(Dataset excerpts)
###

(* ===== verification/Server.v ===== *)
(** * The server and its logs (src/server/tunnel/server.go, event_logs.go,
    runtime_events.go, permanent_block_hit_logs.go, monitor.go)

    The mutable state of [Server], made of the states of its components, and the
    methods that record what happened: events, the four log files, the counters.
    The configuration, the users and the configured reverse listeners do not
    change after [Start]: they are section variables. A method takes the
    readings of the clock it may need, in order, as a function. *)

From S2P Require Import Prelude.
From S2P Require Import GoStd.
From S2P Require Import Disk.
From S2P Require Import Version.
From S2P Require Import Netaddr.
From S2P Require Import Protocol.
From S2P Require Import GoCrypto.
From S2P Require Import Credseal.
From S2P Require Import CertificateGate.
From S2P Require Import EventRing.
From S2P Require Import LogEntries.
From S2P Require Import ConfigData.
From S2P Require Import EntrySecurity.
From S2P Require Import StreamLimiter.
From S2P Require Import ConnLimiter.
From S2P Require Import PermanentBlocks.
From S2P Require Import FailTracker.
From S2P Require Import ServerConfig.
From S2P Require Import CredentialSeal.
From S2P Require Import Reverse.
From S2P Require Import Lifecycle.

#[local] Open Scope Z_scope.

(** ** The state *)

Section State.
Context `{SealCrypto}.

Record Server := mkServer {
  sv_lifecycle : serverLifecycle;
  sv_fails : failTracker;
  sv_credential : credentialState;
  sv_reverse : reverseStore;
  sv_events : option runtimeEventRing;
  sv_requestLog : option jsonlLog;
  sv_businessLog : option jsonlLog;
  sv_entryTrafficLog : option jsonlLog;
  sv_entryTrafficWriter : option asyncEntryTrafficLog;
  sv_flowTrafficLog : option jsonlLog;
  sv_requestSeq : Z;
  sv_permanentBlockHits : option permanentBlockHitAggregator;
  sv_connLimiter : option connectionLimiter;
  sv_userStreams : option userStreamLimiter;
  sv_counters : counters;
  sv_disk : Disk;
  sv_logged : list string
}.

###

- [Exercise] In the answer, give the lines from the first line of the data through the line with "From S2P Require Import CertificateGate.", exactly as they appear and with no additions.

- [Result of the exercise]
(* ===== verification/Server.v ===== *)
(** * The server and its logs (src/server/tunnel/server.go, event_logs.go,
    runtime_events.go, permanent_block_hit_logs.go, monitor.go)

    The mutable state of [Server], made of the states of its components, and the
    methods that record what happened: events, the four log files, the counters.
    The configuration, the users and the configured reverse listeners do not
    change after [Start]: they are section variables. A method takes the
    readings of the clock it may need, in order, as a function. *)

From S2P Require Import Prelude.
From S2P Require Import GoStd.
From S2P Require Import Disk.
From S2P Require Import Version.
From S2P Require Import Netaddr.
From S2P Require Import Protocol.
From S2P Require Import GoCrypto.
From S2P Require Import Credseal.
From S2P Require Import CertificateGate.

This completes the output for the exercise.